* _Work request_
Your answer must consist of exactly the lines below, starting with the line with "enumerate_from 0 l." and going on through the line with "Definition wrap_path_elements (elements", and nothing else.

* _Extracted data_
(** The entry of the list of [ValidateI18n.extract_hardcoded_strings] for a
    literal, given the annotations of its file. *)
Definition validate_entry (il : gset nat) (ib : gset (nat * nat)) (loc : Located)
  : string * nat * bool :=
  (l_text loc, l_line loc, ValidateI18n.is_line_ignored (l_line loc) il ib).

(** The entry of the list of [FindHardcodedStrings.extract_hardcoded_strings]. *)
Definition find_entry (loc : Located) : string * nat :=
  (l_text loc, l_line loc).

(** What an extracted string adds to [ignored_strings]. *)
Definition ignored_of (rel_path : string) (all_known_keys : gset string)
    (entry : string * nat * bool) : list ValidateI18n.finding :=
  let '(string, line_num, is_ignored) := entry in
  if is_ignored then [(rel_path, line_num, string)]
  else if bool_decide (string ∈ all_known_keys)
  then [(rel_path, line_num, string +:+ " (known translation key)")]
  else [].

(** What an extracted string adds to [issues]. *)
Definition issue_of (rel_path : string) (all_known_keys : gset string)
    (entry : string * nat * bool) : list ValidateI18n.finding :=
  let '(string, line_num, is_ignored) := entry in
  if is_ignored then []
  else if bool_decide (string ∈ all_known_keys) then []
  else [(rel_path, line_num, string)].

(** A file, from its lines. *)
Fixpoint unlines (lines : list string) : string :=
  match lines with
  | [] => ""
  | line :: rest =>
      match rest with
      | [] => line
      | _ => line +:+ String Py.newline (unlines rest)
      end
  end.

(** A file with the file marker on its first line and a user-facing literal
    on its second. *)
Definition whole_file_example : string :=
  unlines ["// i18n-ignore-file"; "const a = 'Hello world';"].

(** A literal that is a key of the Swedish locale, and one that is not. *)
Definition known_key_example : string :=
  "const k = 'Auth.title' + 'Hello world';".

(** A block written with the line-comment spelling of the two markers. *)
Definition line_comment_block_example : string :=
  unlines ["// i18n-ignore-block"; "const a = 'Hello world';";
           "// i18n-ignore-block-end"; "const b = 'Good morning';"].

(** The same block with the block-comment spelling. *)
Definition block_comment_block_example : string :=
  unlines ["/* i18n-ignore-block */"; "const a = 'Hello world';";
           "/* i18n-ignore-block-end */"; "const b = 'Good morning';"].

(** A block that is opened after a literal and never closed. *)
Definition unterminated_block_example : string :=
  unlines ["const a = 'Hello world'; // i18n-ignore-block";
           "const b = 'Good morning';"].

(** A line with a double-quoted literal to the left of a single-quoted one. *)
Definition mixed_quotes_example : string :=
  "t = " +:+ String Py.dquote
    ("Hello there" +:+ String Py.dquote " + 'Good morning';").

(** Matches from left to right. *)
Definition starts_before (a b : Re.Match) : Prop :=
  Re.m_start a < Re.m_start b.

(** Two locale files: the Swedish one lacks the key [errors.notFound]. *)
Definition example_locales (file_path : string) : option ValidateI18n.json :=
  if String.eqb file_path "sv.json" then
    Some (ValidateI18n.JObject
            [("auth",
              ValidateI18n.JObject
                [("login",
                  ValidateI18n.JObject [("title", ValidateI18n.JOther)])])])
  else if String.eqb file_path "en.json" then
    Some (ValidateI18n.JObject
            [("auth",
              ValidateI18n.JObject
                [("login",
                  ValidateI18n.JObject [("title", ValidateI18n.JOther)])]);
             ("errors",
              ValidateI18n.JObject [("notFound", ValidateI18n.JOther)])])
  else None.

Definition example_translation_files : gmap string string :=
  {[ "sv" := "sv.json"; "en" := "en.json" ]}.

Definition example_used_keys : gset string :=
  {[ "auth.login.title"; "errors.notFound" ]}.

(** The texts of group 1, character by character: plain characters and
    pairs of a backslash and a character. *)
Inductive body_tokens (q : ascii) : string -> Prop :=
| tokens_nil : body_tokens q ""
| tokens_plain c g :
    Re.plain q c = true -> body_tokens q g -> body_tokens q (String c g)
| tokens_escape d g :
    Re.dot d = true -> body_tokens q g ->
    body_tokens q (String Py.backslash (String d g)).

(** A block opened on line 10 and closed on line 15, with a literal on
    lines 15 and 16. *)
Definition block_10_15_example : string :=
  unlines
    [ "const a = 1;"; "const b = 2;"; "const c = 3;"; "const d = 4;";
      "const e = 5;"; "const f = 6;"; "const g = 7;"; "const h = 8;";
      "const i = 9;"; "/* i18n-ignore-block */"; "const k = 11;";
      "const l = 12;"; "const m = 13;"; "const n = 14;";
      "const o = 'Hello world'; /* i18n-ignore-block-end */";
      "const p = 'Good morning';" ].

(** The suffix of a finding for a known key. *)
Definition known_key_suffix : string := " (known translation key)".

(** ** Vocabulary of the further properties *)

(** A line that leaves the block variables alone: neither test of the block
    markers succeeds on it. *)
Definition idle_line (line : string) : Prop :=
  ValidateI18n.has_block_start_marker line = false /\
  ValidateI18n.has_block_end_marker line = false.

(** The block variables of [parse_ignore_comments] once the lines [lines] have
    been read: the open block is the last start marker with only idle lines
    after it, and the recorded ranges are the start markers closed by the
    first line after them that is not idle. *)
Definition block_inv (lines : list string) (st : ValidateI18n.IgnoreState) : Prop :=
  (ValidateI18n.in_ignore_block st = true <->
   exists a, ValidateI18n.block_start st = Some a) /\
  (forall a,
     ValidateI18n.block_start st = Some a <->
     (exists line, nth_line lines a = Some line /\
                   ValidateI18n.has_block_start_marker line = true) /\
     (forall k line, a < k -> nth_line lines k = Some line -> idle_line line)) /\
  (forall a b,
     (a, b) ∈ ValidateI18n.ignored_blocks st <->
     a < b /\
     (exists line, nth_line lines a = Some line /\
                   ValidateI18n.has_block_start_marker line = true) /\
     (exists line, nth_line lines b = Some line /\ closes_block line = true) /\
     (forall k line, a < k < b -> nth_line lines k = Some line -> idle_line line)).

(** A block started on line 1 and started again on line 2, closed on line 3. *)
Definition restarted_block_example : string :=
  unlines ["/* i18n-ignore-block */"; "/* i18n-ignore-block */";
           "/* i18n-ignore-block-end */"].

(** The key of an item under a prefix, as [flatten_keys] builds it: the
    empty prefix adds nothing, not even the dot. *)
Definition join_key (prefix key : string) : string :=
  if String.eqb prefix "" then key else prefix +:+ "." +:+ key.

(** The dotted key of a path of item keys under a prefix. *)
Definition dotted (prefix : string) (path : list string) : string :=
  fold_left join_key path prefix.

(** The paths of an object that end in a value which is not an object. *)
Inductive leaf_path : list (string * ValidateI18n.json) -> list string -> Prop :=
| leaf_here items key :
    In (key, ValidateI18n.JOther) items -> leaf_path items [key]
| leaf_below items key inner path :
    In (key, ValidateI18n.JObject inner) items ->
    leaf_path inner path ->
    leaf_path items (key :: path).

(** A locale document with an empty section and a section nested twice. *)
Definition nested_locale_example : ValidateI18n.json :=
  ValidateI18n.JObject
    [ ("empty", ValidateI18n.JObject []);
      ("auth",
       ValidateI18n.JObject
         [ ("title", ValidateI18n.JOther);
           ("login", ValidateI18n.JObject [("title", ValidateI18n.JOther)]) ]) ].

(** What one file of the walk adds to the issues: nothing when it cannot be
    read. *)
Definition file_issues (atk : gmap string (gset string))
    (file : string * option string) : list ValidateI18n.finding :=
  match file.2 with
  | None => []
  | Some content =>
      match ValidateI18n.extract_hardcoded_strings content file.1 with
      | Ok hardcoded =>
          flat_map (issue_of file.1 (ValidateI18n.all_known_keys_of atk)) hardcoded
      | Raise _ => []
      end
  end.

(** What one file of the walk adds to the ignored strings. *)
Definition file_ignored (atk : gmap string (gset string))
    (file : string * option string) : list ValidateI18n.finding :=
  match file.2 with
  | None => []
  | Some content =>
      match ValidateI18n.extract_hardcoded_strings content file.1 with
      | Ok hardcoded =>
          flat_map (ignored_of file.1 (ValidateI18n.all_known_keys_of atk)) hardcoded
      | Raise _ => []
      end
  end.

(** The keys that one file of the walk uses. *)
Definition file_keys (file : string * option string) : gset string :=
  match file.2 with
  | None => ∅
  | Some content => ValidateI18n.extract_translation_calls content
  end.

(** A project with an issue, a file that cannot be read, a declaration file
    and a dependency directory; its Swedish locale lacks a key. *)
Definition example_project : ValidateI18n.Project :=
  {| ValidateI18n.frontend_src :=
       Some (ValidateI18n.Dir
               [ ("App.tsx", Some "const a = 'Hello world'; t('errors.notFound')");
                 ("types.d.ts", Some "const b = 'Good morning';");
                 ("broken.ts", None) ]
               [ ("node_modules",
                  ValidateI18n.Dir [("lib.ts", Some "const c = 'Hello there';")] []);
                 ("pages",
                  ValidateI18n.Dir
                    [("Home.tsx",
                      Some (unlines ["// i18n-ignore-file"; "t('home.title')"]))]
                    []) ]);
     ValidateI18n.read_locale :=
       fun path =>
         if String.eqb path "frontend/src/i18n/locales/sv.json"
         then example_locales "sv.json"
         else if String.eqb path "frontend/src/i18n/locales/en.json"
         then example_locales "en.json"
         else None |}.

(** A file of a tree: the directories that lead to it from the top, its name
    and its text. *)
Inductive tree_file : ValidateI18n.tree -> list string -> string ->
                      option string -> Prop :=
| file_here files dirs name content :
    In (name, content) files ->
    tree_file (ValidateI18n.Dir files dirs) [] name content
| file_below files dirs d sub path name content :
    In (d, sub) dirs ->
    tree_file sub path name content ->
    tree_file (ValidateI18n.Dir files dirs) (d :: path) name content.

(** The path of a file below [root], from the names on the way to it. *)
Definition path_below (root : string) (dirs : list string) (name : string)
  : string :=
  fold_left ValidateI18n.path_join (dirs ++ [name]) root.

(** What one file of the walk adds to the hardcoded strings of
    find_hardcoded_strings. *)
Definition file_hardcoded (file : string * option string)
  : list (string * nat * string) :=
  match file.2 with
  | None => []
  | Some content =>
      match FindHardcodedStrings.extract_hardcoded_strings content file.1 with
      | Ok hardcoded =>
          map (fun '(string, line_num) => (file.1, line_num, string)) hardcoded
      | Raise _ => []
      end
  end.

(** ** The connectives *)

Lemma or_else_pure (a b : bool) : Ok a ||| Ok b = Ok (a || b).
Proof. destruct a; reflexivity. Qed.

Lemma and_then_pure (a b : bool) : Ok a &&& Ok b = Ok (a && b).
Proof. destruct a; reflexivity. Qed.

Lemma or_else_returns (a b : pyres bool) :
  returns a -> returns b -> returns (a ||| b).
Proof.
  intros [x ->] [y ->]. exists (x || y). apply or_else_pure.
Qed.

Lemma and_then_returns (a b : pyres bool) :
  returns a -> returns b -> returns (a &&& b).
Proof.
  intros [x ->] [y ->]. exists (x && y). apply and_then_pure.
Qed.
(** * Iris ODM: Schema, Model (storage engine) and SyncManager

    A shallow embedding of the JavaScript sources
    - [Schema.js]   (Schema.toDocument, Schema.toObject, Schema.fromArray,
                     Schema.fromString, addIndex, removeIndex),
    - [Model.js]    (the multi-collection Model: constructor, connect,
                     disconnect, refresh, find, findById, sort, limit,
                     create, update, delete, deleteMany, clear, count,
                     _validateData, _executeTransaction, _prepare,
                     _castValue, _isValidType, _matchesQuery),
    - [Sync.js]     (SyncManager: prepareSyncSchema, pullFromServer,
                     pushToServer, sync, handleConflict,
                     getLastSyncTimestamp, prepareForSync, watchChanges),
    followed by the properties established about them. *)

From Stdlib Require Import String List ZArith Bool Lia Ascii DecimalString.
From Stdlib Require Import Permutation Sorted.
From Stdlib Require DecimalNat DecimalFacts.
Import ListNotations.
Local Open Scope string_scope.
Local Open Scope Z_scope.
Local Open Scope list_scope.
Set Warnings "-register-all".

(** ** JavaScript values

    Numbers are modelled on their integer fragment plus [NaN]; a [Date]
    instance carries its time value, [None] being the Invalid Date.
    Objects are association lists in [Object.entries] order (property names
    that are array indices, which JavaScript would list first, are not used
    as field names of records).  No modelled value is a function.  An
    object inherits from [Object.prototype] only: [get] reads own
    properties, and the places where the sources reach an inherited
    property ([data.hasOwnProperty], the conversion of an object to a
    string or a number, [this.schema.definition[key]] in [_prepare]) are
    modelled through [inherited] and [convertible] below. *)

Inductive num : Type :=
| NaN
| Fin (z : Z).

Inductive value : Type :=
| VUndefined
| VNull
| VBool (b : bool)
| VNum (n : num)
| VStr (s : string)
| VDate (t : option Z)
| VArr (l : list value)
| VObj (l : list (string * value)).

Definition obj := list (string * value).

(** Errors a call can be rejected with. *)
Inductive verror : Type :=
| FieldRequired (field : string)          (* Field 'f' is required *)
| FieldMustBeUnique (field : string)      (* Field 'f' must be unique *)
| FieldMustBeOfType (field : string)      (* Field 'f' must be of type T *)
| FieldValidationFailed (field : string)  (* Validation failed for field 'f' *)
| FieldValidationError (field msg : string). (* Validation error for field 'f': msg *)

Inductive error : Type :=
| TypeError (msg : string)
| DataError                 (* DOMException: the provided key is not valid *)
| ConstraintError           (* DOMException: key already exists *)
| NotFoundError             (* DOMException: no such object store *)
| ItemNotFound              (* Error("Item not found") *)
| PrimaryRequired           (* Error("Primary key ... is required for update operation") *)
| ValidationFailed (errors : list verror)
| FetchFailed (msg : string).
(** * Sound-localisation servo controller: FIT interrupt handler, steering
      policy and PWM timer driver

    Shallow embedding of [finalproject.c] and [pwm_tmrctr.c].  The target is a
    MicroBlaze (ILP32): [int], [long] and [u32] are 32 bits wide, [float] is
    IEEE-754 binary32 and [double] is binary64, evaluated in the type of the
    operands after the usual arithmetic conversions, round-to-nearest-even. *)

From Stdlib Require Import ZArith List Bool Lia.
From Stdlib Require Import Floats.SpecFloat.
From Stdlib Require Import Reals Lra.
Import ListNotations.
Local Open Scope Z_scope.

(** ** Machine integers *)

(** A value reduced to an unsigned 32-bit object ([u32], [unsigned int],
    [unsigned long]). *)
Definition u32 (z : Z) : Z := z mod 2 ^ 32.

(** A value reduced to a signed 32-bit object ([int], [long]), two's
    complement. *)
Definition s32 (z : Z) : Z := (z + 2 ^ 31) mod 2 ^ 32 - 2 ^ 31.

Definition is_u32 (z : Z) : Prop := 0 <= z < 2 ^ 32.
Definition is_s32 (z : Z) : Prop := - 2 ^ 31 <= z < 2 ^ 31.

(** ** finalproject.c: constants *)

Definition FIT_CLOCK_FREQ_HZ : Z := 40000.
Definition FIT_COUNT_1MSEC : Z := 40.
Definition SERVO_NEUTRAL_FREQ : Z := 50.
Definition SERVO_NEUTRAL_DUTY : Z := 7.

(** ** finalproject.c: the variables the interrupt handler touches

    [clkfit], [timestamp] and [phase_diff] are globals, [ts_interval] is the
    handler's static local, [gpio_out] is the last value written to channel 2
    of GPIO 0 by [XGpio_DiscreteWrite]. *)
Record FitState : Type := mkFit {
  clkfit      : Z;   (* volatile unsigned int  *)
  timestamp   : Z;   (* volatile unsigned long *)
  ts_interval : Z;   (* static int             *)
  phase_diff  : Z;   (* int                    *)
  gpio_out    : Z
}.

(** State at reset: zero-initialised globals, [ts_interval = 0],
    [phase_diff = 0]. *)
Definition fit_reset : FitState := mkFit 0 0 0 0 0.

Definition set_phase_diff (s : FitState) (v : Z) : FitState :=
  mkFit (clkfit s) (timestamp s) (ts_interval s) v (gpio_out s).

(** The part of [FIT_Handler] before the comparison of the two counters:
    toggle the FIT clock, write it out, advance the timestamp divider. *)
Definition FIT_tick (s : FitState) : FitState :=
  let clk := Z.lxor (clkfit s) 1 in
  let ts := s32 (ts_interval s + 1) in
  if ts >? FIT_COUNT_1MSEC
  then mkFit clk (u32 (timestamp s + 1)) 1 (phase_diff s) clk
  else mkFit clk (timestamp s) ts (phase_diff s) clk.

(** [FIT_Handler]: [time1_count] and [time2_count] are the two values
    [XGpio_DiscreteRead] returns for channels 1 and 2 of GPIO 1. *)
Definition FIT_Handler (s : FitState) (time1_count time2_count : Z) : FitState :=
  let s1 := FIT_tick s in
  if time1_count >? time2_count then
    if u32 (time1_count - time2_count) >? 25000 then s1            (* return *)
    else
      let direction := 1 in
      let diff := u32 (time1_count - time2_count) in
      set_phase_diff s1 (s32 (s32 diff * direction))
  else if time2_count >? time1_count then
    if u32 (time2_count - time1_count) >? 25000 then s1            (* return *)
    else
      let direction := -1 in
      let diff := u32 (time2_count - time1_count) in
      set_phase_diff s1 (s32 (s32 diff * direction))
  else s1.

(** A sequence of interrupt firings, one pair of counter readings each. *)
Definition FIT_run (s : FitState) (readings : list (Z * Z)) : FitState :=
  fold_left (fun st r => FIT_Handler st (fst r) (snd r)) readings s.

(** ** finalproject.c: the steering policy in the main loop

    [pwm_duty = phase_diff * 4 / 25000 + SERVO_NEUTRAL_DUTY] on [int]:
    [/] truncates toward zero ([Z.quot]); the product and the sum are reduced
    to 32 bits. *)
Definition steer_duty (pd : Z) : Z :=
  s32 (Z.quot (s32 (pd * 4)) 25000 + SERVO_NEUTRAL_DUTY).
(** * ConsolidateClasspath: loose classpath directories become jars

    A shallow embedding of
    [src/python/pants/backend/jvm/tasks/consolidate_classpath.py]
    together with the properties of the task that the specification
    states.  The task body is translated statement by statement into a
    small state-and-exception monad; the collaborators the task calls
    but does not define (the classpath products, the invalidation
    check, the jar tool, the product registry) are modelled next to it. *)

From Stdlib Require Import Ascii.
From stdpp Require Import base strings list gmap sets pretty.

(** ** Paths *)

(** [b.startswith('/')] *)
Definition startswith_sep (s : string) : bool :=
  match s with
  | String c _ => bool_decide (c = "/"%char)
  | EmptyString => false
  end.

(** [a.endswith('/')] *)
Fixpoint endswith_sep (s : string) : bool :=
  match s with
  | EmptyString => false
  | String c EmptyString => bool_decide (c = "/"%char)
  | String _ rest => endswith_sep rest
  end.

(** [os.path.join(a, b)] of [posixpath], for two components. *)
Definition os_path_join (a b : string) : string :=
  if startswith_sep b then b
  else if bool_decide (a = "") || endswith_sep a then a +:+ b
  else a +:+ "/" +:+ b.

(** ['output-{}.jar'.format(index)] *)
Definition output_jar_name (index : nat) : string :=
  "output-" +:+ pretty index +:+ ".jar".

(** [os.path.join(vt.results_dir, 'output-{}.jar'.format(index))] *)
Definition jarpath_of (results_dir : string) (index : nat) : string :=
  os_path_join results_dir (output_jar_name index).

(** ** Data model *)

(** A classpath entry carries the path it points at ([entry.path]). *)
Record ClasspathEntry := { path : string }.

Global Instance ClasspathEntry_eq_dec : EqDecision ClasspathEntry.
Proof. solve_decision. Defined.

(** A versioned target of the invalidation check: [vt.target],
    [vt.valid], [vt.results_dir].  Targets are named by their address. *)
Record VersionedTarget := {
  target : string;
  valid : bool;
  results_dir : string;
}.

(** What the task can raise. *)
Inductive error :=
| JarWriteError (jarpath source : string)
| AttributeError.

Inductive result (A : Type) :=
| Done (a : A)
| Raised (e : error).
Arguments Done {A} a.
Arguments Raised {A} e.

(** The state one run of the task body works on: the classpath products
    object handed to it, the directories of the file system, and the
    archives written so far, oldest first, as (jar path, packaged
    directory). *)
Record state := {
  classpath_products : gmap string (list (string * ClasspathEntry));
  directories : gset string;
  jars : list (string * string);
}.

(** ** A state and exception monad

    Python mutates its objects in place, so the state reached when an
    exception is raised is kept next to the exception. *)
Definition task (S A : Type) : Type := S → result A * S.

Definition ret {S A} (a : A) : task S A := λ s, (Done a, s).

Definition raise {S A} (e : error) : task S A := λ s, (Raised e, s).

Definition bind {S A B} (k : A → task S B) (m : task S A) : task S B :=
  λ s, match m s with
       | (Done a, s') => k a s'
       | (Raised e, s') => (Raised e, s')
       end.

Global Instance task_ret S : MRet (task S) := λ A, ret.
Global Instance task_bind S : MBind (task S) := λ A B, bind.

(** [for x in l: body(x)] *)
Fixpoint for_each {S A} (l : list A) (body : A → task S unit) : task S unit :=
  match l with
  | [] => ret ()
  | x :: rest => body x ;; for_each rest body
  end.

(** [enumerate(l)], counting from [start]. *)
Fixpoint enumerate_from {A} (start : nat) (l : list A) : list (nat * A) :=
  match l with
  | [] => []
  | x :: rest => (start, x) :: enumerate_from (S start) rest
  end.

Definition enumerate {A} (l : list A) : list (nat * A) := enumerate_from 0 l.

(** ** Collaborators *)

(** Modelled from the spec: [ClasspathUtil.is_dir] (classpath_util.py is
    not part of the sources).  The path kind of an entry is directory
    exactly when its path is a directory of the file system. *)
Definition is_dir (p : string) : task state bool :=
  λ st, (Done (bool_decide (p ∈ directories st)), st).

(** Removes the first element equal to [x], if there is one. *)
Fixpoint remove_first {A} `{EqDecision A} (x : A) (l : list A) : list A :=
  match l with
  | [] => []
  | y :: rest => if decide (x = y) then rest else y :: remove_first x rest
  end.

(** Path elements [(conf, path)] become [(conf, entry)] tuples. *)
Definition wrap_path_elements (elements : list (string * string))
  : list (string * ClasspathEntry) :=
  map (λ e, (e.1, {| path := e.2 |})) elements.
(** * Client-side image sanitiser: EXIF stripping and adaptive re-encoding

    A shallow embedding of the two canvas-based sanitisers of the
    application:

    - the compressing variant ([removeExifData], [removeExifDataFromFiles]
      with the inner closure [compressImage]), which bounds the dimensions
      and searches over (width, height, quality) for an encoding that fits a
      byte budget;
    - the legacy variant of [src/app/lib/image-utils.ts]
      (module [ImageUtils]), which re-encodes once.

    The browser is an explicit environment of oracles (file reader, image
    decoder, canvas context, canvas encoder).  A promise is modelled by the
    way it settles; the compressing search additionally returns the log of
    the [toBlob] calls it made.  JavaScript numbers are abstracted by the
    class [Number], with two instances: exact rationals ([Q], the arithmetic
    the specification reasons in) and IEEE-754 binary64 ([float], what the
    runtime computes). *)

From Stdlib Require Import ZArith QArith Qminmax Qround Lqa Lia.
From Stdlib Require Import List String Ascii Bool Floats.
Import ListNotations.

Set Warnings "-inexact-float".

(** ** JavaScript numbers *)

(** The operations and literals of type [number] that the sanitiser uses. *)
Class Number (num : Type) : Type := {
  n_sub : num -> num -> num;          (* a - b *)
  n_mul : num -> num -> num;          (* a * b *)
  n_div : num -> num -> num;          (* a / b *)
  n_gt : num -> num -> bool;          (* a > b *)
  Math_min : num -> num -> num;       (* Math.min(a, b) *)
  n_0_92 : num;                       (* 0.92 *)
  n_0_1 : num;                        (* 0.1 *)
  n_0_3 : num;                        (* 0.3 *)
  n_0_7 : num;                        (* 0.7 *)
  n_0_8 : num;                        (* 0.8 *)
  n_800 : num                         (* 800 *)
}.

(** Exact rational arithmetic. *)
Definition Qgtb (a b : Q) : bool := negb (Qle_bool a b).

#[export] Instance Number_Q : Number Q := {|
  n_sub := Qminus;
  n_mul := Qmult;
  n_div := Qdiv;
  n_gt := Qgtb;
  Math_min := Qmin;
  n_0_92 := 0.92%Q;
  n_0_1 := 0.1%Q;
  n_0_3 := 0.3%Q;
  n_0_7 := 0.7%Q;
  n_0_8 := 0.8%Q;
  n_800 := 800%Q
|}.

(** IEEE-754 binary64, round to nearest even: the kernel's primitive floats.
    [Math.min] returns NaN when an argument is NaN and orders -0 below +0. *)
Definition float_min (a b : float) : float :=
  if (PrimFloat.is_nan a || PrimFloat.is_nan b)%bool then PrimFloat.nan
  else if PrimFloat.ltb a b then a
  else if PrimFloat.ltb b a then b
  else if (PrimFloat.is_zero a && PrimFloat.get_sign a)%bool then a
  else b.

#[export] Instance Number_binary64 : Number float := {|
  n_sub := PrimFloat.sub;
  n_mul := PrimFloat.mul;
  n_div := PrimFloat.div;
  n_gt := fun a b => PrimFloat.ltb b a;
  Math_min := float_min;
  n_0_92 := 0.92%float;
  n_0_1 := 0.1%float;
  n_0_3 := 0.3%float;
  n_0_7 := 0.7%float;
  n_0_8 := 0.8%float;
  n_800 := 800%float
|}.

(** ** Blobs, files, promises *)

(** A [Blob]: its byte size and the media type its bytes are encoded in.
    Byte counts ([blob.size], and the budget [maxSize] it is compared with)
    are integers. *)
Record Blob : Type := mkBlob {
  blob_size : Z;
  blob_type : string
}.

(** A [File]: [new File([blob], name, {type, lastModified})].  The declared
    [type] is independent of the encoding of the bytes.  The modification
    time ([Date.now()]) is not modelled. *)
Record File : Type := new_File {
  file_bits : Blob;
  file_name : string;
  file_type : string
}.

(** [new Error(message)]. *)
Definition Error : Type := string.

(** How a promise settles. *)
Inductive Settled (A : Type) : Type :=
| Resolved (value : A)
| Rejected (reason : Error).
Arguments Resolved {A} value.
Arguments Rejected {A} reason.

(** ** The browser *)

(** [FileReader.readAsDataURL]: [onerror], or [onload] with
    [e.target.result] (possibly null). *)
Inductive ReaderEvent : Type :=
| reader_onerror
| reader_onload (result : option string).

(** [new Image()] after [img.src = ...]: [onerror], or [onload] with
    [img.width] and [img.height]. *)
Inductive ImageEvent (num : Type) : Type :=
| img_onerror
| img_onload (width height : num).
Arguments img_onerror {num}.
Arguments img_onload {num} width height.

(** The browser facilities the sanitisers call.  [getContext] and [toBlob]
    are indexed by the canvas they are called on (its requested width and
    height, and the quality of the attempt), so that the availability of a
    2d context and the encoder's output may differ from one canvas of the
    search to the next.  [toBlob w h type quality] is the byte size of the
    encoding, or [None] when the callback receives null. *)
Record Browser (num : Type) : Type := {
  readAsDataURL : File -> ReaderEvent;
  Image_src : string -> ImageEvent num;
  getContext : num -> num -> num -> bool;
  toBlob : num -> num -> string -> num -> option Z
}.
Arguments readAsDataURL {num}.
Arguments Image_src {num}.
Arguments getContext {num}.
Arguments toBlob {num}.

* _Worked solution_
Definition enumerate {A} (l : list A) : list (nat * A) := enumerate_from 0 l.

(** ** Collaborators *)

(** Modelled from the spec: [ClasspathUtil.is_dir] (classpath_util.py is
    not part of the sources).  The path kind of an entry is directory
    exactly when its path is a directory of the file system. *)
Definition is_dir (p : string) : task state bool :=
  λ st, (Done (bool_decide (p ∈ directories st)), st).

(** Removes the first element equal to [x], if there is one. *)
Fixpoint remove_first {A} `{EqDecision A} (x : A) (l : list A) : list A :=
  match l with
  | [] => []
  | y :: rest => if decide (x = y) then rest else y :: remove_first x rest
  end.

(** Path elements [(conf, path)] become [(conf, entry)] tuples. *)
Definition wrap_path_elements (elements : list (string * string))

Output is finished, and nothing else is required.